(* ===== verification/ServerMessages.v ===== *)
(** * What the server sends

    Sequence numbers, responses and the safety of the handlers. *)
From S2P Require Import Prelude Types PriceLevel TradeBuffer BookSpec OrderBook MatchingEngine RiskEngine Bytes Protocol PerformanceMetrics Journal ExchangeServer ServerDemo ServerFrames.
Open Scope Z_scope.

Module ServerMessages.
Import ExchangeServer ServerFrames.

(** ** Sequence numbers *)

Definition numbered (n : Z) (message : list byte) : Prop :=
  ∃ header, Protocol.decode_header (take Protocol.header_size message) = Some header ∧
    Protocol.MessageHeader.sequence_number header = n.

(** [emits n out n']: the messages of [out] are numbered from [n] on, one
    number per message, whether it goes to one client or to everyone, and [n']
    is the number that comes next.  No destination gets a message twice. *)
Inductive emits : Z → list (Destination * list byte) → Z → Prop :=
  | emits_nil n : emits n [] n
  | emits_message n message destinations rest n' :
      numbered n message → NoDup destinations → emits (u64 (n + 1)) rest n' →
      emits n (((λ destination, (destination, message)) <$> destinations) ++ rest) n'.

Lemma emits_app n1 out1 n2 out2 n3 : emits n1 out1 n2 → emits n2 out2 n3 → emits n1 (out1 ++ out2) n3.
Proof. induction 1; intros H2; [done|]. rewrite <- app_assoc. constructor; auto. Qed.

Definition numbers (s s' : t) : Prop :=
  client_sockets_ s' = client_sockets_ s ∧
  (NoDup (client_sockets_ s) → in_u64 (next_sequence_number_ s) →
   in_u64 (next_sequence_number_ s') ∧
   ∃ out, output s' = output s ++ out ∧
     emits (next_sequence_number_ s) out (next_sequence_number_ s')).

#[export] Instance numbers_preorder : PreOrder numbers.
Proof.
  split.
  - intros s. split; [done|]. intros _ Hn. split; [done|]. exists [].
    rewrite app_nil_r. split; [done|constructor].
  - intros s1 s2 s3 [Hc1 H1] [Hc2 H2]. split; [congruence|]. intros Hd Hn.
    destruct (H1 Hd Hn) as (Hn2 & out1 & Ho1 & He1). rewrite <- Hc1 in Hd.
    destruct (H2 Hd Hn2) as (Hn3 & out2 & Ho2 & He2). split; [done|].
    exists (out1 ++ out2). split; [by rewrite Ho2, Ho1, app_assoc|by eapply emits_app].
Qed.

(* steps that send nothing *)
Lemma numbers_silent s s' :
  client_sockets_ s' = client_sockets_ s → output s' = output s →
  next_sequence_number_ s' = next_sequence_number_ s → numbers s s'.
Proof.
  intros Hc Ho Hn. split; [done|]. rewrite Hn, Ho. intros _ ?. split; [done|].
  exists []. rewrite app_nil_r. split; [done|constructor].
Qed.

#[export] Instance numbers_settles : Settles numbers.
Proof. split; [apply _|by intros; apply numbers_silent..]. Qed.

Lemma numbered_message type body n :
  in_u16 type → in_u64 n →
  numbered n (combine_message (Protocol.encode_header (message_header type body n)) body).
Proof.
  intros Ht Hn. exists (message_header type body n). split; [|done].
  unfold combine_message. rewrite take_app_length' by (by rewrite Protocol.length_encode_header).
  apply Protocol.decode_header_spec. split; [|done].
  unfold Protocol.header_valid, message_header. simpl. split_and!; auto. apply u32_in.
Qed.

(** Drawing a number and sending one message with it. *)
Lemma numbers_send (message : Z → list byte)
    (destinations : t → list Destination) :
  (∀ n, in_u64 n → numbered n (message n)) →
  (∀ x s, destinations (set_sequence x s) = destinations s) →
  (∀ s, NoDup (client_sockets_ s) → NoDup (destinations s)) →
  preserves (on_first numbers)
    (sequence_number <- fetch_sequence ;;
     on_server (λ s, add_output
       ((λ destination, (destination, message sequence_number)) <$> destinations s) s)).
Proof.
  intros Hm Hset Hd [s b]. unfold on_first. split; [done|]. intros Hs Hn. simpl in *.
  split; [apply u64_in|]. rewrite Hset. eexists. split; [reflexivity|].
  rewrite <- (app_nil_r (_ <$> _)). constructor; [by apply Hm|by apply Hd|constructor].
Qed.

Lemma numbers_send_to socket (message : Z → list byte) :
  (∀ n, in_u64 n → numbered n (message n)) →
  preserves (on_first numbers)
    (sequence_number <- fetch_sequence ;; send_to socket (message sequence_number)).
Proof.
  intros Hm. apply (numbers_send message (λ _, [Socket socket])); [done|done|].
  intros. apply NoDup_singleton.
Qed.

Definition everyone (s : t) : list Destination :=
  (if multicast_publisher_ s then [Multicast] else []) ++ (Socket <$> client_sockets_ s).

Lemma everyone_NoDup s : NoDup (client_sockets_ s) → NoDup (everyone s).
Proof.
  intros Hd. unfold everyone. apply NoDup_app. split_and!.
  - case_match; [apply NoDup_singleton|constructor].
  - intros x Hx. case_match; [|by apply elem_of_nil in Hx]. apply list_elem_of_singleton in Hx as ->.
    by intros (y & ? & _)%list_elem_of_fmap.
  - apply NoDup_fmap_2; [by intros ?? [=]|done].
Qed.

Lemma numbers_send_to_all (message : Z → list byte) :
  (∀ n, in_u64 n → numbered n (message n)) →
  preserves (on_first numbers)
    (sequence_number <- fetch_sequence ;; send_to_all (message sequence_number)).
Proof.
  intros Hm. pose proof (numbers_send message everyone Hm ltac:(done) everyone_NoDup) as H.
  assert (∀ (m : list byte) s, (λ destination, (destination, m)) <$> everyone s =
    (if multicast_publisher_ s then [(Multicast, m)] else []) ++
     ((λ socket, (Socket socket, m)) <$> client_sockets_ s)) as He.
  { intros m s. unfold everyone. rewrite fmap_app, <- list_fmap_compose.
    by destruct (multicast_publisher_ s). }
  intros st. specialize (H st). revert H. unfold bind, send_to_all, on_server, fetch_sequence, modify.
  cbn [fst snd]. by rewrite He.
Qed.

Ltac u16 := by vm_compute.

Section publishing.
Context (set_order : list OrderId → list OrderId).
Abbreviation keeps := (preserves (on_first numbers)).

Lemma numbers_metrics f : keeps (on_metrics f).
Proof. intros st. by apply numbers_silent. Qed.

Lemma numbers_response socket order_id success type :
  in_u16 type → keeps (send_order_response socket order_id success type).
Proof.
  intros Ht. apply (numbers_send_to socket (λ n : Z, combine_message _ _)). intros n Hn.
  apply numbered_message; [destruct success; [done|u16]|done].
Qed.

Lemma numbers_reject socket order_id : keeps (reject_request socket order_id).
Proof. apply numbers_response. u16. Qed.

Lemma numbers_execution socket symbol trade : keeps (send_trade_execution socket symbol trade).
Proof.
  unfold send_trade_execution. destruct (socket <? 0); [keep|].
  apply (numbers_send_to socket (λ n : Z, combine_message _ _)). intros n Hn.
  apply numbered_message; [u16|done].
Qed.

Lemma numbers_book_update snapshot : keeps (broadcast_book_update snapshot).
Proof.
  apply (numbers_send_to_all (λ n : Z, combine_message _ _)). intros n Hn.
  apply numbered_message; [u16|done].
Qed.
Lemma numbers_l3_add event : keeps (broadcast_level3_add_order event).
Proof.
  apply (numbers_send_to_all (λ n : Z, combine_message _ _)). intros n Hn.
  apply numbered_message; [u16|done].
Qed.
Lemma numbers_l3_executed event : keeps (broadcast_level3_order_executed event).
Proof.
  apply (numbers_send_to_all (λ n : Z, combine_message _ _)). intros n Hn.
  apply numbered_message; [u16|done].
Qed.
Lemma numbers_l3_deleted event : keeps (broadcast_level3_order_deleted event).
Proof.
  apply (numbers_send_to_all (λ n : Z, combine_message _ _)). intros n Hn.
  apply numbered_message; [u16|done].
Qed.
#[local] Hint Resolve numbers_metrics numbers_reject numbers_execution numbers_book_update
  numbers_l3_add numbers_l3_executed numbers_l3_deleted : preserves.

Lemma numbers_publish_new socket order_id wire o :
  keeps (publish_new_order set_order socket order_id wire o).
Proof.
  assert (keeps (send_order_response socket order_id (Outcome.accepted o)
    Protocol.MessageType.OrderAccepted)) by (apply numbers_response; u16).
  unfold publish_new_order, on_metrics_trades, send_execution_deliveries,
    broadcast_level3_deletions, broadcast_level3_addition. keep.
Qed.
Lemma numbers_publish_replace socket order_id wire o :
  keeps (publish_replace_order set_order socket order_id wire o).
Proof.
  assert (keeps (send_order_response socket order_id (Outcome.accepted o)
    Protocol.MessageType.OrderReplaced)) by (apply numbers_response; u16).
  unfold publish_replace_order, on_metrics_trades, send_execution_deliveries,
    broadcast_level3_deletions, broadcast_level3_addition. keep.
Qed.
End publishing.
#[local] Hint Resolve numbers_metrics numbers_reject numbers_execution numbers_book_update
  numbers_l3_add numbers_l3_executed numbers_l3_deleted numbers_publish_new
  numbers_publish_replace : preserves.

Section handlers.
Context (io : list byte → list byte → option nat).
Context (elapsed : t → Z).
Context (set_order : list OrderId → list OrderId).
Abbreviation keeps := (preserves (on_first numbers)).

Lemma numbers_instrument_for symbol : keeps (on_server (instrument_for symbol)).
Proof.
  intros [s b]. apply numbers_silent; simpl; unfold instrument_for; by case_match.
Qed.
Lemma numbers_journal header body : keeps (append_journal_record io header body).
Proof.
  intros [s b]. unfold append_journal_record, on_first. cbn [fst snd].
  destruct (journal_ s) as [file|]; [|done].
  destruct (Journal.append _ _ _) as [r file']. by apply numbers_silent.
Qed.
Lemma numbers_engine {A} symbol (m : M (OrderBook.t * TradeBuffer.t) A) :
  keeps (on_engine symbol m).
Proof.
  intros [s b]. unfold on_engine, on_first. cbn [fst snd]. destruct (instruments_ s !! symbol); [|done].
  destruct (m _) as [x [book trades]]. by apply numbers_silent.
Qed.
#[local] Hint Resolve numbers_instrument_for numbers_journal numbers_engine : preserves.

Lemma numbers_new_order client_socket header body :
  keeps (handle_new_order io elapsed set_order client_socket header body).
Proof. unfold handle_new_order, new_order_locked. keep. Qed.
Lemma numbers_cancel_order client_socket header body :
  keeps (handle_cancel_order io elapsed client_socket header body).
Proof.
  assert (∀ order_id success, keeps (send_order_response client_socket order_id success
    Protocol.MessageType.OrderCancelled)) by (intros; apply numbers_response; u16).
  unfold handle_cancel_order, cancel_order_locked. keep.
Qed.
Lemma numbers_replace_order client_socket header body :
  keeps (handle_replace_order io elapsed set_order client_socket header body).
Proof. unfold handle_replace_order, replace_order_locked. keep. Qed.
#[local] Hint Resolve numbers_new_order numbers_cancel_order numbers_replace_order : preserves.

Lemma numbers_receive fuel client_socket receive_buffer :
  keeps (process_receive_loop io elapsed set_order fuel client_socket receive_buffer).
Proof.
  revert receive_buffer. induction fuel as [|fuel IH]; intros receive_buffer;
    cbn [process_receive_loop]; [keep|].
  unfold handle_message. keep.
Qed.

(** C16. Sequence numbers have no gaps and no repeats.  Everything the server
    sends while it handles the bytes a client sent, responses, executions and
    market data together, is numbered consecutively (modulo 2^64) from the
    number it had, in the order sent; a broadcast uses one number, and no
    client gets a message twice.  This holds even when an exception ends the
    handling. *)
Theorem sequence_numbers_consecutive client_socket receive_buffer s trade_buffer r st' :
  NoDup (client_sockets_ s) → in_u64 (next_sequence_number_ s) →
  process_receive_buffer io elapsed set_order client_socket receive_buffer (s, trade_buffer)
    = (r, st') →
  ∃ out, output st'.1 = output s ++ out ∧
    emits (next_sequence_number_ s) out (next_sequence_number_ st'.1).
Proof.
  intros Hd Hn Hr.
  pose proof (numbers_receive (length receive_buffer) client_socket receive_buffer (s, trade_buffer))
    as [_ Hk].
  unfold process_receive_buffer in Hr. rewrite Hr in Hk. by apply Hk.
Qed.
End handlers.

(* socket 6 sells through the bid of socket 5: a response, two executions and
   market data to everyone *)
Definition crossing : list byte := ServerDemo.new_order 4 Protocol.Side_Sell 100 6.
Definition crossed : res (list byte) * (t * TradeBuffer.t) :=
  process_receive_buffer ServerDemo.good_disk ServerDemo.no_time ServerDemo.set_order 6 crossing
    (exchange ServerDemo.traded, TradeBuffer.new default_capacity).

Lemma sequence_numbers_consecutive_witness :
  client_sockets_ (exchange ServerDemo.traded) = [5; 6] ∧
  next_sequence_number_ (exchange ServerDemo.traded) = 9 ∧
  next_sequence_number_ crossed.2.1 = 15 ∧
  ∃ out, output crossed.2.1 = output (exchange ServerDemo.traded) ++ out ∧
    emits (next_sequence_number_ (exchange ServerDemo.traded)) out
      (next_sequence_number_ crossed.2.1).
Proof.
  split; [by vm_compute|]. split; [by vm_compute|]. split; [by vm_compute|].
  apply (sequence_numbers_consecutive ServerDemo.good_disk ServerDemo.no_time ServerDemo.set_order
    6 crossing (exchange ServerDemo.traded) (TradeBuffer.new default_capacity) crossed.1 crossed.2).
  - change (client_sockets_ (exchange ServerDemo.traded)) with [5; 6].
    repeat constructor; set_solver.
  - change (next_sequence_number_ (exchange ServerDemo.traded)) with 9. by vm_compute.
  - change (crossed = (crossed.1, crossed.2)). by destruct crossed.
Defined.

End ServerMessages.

:: WORK ITEM ::
Your answer should consist only of the lines above between the line holding "Protocol.MessageType.OrderCancelled)) by (intros;" and the line holding "st'.1 = output s ++ out ∧", inclusive, each transcribed exactly.

:: RESPONSE BELOW ::
    Protocol.MessageType.OrderCancelled)) by (intros; apply numbers_response; u16).
  unfold handle_cancel_order, cancel_order_locked. keep.
Qed.
Lemma numbers_replace_order client_socket header body :
  keeps (handle_replace_order io elapsed set_order client_socket header body).
Proof. unfold handle_replace_order, replace_order_locked. keep. Qed.
#[local] Hint Resolve numbers_new_order numbers_cancel_order numbers_replace_order : preserves.

Lemma numbers_receive fuel client_socket receive_buffer :
  keeps (process_receive_loop io elapsed set_order fuel client_socket receive_buffer).
Proof.
  revert receive_buffer. induction fuel as [|fuel IH]; intros receive_buffer;
    cbn [process_receive_loop]; [keep|].
  unfold handle_message. keep.
Qed.

(** C16. Sequence numbers have no gaps and no repeats.  Everything the server
    sends while it handles the bytes a client sent, responses, executions and
    market data together, is numbered consecutively (modulo 2^64) from the
    number it had, in the order sent; a broadcast uses one number, and no
    client gets a message twice.  This holds even when an exception ends the
    handling. *)
Theorem sequence_numbers_consecutive client_socket receive_buffer s trade_buffer r st' :
  NoDup (client_sockets_ s) → in_u64 (next_sequence_number_ s) →
  process_receive_buffer io elapsed set_order client_socket receive_buffer (s, trade_buffer)
    = (r, st') →
  ∃ out, output st'.1 = output s ++ out ∧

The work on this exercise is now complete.